[Task directions] Gather each line containing the string "quote" from these entries.
━━━━━━━━
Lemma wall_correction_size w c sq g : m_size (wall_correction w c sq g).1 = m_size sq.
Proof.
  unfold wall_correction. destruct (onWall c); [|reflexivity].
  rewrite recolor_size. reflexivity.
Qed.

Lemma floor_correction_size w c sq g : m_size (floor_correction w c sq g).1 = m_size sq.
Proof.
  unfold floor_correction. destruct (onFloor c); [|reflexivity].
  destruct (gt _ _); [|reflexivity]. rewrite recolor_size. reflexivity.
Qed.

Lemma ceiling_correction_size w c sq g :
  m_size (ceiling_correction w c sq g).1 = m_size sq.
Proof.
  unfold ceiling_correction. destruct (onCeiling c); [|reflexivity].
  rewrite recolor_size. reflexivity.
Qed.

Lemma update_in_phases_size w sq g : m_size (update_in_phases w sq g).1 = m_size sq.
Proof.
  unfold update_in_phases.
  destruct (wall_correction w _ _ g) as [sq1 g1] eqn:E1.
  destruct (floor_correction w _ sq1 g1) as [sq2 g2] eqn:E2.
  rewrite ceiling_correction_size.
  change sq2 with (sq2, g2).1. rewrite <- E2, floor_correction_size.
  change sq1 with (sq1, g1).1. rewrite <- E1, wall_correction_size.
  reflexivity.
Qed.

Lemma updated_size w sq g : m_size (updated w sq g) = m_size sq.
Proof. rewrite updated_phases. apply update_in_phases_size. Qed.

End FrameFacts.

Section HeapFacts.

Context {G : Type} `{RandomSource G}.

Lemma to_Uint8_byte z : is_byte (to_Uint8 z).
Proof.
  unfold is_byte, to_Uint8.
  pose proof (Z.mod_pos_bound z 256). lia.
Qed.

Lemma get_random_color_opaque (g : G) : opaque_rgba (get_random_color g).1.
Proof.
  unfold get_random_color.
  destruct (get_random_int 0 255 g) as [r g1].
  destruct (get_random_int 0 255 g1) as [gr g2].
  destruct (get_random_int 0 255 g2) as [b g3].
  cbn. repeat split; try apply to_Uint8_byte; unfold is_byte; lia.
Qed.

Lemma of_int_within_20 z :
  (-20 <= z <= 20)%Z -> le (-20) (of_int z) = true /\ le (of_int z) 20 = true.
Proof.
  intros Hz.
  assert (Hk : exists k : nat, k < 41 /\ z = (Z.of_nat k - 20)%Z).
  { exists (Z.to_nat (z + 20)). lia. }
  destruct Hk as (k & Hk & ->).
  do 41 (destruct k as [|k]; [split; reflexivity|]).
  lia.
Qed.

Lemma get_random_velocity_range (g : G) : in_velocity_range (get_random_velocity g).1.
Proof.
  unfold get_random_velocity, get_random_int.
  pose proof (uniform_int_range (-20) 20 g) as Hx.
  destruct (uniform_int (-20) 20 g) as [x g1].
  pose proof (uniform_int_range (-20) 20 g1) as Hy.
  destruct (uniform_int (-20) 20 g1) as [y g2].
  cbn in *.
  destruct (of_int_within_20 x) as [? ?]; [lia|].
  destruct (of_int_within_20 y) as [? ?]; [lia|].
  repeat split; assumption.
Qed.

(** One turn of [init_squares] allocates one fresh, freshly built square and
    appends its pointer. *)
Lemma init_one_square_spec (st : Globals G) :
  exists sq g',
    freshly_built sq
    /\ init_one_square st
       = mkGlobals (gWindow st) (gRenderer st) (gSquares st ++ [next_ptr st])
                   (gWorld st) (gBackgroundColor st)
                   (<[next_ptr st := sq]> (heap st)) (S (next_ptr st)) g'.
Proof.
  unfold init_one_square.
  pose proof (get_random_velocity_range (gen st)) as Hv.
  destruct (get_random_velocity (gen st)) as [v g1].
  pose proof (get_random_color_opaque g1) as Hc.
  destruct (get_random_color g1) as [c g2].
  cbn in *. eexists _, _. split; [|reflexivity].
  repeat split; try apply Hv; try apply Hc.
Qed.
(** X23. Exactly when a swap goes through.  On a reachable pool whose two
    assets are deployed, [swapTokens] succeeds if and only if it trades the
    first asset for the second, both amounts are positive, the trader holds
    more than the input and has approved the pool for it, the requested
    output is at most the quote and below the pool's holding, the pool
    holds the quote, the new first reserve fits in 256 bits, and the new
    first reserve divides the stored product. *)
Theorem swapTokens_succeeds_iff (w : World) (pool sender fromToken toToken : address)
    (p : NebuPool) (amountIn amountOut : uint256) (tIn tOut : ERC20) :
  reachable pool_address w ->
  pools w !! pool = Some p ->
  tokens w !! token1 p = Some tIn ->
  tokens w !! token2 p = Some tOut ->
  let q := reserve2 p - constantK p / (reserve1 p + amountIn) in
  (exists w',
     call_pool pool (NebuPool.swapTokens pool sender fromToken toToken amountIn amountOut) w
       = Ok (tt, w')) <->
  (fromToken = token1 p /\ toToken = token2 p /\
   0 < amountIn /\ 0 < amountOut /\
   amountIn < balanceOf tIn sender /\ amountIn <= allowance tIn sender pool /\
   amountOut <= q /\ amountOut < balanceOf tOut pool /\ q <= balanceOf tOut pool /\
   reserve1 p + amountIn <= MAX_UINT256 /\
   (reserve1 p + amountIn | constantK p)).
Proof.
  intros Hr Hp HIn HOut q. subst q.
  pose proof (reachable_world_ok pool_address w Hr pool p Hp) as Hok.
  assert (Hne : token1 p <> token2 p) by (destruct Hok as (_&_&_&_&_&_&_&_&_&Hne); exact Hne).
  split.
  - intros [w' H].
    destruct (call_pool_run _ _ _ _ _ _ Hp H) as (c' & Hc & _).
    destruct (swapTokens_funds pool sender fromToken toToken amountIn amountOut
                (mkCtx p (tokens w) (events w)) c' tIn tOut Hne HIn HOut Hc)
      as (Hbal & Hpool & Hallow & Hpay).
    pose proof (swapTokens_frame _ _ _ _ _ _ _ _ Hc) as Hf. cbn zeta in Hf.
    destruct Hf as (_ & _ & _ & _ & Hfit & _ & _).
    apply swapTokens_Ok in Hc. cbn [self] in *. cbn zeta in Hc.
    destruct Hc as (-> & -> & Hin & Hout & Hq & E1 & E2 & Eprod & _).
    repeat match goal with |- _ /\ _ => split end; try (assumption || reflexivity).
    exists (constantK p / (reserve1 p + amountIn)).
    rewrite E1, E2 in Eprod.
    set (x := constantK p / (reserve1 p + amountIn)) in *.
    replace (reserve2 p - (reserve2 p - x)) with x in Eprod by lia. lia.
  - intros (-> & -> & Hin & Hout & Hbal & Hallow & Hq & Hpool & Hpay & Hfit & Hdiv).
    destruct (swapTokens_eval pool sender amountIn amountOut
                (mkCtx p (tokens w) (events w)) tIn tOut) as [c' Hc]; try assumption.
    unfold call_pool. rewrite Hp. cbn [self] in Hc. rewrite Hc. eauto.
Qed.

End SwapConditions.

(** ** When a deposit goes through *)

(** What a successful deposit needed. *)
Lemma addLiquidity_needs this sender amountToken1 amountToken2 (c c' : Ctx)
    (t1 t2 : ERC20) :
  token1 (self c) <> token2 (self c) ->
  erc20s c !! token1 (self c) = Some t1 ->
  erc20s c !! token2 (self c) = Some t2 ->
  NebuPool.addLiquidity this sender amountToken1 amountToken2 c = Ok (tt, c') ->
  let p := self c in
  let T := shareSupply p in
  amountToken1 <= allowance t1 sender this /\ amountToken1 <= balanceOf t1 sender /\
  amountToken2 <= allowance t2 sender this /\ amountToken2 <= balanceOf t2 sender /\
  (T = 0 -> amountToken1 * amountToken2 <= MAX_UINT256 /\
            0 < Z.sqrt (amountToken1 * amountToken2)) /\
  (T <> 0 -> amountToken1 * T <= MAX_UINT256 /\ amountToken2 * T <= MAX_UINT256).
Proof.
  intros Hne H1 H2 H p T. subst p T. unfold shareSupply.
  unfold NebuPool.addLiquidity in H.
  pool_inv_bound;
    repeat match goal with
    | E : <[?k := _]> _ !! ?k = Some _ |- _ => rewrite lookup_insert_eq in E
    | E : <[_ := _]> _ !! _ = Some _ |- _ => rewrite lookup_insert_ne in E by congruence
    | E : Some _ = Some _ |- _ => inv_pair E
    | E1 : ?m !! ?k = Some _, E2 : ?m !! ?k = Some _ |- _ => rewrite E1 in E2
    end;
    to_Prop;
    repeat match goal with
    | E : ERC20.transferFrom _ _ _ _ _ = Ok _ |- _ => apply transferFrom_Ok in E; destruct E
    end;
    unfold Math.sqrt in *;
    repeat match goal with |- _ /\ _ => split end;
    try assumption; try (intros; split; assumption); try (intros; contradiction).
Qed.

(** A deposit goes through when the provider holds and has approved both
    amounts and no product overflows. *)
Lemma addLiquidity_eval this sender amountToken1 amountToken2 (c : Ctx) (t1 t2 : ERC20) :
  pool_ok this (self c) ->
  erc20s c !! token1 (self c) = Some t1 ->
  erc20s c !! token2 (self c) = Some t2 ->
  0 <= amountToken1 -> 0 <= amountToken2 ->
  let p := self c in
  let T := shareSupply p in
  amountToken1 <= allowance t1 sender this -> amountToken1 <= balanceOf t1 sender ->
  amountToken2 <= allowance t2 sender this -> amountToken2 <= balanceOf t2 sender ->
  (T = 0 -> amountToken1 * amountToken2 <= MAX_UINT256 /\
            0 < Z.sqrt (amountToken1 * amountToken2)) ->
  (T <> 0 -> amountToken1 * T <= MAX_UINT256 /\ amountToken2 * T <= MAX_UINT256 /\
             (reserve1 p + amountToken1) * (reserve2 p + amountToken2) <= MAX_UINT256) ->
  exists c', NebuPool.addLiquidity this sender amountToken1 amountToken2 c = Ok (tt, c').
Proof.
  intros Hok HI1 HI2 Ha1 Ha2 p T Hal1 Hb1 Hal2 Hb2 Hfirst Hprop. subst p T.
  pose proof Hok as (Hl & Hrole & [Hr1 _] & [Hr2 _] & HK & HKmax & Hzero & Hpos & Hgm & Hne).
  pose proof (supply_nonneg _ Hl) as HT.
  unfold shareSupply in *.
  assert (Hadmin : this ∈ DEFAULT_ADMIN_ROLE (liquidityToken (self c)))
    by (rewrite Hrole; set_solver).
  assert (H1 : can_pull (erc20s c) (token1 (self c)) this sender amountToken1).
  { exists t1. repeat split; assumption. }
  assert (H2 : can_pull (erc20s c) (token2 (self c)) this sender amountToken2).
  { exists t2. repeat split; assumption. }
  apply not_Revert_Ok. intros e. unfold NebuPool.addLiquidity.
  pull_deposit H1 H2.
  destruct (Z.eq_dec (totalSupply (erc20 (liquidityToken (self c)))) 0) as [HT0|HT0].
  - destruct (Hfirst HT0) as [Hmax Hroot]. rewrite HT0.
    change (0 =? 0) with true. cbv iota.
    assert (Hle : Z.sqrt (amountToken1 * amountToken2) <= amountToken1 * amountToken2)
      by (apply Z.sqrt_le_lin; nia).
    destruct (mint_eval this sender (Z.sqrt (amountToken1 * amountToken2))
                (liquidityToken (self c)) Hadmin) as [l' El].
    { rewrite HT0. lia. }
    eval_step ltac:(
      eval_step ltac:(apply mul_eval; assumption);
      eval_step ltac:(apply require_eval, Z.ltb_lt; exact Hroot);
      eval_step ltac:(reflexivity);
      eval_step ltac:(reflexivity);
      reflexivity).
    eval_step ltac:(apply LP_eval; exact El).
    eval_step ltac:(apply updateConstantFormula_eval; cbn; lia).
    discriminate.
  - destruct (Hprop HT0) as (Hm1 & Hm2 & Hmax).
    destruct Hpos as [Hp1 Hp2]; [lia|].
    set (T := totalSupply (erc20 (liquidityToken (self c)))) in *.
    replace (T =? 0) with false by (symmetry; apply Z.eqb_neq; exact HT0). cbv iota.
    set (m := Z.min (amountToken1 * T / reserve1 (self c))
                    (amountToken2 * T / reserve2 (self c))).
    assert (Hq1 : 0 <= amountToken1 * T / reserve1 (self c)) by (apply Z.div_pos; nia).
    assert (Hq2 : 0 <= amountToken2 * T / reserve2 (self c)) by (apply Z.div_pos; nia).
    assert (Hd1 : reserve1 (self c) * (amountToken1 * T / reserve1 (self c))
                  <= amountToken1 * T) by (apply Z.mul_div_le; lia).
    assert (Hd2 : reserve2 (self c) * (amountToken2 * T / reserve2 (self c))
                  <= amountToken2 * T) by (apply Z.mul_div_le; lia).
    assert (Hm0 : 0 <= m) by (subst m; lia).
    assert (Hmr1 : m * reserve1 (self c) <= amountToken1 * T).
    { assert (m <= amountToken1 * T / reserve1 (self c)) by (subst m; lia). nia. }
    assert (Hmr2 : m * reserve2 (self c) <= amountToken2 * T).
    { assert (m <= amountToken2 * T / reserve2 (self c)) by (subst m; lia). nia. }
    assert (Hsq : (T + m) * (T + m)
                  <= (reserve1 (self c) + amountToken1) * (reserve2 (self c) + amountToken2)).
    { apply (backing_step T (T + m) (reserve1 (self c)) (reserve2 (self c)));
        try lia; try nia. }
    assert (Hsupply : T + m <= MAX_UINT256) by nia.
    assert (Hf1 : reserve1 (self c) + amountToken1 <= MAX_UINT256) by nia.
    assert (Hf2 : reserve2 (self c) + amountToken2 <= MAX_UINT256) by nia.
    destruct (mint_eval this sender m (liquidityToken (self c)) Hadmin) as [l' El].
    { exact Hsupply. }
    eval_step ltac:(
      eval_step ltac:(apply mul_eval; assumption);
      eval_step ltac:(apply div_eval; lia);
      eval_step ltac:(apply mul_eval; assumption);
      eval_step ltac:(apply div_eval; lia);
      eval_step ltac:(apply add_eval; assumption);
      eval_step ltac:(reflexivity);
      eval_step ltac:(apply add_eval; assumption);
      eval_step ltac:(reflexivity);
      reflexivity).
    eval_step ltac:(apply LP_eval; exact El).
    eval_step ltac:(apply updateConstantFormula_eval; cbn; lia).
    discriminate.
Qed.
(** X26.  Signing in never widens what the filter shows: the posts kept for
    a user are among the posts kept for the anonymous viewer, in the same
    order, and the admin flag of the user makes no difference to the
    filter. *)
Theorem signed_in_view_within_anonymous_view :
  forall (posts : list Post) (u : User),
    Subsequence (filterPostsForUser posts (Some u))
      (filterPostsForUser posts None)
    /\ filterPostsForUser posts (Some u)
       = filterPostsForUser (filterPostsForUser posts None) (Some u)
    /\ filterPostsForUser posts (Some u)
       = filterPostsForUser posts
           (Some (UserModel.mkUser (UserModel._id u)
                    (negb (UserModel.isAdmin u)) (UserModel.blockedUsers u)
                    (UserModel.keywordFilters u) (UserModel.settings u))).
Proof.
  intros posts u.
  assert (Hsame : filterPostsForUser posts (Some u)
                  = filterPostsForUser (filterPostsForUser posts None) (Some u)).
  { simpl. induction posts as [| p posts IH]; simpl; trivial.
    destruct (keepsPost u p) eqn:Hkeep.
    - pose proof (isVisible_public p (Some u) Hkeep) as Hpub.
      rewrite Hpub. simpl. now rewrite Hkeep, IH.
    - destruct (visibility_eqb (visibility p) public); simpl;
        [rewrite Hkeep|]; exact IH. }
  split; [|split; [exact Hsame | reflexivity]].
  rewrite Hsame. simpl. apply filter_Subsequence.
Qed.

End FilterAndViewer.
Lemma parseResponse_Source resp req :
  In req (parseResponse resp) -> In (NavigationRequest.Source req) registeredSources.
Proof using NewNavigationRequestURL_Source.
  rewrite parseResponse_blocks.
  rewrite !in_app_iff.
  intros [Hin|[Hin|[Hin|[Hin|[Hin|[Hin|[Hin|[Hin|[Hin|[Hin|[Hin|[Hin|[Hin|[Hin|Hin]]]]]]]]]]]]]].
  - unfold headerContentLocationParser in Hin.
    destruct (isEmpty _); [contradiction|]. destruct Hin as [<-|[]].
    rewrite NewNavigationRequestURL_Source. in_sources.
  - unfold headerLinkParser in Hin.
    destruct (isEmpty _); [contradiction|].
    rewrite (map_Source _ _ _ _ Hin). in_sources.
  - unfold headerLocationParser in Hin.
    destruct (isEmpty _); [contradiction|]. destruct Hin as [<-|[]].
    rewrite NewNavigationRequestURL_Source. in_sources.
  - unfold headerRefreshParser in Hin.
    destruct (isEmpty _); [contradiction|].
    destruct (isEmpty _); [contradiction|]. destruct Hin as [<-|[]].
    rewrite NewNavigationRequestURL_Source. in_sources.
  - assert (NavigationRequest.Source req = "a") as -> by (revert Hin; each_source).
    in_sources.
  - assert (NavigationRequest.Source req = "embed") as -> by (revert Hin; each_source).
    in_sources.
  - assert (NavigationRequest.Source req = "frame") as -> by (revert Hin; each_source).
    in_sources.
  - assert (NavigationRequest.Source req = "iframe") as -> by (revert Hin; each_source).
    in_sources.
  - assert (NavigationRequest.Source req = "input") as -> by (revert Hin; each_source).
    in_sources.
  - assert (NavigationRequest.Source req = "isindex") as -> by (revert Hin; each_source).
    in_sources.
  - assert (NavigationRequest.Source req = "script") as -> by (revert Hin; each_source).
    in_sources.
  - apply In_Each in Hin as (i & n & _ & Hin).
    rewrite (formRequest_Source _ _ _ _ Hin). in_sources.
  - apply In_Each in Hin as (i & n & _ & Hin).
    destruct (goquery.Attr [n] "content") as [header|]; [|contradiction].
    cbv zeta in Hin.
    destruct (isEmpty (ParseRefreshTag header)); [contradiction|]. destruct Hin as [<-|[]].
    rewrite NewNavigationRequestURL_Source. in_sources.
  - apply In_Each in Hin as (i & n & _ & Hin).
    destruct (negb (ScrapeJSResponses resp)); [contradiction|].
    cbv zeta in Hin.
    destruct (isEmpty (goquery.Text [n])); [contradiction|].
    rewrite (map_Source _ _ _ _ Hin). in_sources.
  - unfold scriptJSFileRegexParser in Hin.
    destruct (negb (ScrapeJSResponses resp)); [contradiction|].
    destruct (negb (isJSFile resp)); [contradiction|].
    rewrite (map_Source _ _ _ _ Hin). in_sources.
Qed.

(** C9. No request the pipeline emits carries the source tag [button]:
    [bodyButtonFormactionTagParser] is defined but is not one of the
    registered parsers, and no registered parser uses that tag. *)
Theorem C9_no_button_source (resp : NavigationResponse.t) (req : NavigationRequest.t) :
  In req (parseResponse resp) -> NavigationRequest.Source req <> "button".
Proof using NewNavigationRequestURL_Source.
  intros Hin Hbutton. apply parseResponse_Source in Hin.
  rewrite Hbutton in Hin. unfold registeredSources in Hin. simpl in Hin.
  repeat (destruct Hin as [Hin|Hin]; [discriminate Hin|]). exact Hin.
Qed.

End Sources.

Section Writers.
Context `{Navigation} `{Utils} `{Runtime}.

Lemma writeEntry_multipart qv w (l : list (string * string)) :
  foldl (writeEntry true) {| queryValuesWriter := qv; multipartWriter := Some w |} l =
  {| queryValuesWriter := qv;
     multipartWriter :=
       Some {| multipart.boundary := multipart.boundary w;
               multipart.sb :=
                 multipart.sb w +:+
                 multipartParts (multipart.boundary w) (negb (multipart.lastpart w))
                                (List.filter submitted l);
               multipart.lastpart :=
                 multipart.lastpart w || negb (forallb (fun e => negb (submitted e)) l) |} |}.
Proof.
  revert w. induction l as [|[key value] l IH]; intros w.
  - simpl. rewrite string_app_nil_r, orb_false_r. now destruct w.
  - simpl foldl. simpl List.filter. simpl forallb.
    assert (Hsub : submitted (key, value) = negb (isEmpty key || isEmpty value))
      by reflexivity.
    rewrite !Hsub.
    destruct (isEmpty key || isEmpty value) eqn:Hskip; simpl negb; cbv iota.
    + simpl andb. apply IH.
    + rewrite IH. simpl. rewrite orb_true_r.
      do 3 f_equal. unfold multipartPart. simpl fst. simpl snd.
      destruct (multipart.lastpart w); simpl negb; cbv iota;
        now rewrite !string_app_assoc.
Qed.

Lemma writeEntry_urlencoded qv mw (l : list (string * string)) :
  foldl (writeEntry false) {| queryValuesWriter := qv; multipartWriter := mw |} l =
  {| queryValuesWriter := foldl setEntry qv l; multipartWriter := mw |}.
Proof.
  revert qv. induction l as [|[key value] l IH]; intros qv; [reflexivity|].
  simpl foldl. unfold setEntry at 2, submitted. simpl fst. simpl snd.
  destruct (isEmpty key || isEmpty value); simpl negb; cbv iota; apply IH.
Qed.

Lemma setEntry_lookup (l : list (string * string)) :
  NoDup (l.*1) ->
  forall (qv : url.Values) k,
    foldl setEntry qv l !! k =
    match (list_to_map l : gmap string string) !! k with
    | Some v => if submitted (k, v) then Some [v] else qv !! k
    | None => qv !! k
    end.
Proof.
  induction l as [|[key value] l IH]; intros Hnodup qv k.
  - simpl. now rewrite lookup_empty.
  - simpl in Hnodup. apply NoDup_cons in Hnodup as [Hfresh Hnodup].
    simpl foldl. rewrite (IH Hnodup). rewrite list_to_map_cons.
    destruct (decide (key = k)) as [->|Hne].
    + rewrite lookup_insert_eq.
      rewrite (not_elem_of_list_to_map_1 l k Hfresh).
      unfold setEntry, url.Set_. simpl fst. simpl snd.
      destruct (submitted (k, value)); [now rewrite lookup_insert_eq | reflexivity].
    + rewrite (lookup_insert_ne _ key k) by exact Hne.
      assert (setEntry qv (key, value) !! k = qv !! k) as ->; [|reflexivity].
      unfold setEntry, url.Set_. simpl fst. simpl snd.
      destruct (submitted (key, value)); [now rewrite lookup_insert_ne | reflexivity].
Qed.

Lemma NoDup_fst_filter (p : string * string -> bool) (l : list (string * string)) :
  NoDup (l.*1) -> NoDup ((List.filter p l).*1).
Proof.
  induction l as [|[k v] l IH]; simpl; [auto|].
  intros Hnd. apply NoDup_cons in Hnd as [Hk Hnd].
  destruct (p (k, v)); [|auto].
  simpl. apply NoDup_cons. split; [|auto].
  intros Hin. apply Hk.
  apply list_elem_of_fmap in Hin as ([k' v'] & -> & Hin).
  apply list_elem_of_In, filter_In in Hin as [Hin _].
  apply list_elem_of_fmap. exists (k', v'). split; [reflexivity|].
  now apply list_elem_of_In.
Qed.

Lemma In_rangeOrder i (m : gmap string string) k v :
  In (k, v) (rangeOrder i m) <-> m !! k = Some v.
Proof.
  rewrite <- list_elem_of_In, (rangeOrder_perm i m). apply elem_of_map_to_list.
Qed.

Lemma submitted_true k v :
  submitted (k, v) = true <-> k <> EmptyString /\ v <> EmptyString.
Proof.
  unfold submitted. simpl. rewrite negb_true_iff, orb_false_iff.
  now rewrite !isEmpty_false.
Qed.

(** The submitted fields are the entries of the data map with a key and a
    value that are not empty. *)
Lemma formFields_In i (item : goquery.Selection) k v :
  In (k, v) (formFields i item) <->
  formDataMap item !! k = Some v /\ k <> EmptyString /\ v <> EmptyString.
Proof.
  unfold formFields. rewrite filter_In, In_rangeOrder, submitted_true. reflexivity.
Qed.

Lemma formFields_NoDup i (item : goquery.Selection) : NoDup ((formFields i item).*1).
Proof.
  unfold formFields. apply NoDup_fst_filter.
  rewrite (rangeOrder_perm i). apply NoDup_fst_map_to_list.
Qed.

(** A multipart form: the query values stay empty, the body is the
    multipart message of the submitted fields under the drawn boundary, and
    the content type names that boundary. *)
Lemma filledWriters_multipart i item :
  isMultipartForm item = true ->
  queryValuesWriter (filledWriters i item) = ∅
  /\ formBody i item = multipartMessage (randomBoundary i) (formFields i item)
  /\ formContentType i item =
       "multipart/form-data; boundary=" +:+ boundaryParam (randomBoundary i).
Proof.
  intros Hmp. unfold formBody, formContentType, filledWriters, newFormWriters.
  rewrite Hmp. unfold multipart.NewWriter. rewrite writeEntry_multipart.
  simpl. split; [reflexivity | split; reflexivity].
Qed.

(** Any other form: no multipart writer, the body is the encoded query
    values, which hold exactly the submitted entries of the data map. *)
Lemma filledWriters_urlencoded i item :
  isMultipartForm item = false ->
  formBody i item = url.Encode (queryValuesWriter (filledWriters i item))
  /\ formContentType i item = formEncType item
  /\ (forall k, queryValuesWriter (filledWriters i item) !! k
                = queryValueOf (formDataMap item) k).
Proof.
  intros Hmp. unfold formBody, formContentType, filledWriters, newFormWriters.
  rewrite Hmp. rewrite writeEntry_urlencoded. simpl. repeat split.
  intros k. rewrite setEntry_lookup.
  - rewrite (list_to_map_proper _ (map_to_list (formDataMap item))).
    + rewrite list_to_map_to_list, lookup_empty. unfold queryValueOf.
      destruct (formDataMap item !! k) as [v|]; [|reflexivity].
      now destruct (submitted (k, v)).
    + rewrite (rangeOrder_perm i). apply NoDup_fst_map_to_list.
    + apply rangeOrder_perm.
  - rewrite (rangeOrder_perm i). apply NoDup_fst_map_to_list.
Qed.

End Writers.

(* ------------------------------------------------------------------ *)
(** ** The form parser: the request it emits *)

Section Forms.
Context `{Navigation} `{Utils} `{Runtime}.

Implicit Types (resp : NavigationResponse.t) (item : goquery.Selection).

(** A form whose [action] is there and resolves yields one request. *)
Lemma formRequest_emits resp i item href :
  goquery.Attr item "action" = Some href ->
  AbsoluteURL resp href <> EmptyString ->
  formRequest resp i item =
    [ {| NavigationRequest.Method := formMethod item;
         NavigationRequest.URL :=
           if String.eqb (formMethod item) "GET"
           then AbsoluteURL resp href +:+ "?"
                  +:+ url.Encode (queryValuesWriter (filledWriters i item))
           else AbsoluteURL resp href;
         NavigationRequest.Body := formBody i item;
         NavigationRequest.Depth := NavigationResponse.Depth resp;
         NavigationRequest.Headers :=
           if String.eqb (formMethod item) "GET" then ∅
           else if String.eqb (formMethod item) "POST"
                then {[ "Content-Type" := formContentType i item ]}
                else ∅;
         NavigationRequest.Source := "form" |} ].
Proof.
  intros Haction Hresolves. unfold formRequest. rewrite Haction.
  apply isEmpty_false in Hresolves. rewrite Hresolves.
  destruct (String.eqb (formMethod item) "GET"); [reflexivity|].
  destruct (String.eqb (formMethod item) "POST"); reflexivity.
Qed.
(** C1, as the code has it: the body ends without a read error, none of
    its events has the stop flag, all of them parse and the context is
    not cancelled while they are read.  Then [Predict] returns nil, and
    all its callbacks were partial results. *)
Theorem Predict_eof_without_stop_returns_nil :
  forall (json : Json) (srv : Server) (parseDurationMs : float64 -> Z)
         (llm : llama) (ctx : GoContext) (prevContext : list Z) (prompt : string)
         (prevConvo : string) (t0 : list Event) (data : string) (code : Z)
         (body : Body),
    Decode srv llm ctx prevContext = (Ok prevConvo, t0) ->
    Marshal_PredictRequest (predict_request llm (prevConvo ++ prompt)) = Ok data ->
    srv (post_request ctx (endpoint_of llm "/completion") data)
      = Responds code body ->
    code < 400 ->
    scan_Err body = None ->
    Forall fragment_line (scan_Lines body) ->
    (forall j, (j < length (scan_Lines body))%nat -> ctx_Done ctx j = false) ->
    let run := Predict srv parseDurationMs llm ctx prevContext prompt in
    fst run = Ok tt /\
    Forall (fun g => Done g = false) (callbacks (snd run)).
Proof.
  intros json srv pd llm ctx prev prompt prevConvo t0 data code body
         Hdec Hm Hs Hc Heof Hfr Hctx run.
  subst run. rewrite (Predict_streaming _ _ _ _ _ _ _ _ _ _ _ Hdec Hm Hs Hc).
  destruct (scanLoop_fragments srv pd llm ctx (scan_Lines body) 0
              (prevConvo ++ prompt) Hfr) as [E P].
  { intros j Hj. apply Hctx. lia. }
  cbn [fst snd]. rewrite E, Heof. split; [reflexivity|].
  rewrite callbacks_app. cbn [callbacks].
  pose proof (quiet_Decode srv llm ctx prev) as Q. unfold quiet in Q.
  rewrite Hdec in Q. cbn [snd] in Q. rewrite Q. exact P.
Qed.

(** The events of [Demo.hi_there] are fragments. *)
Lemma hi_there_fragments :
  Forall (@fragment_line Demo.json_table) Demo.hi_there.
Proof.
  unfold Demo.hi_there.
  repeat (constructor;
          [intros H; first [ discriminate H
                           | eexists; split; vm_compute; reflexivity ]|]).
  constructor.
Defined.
━━━━━━━━
[Answer]
    output is at most the quote and below the pool's holding, the pool
    holds the quote, the new first reserve fits in 256 bits, and the new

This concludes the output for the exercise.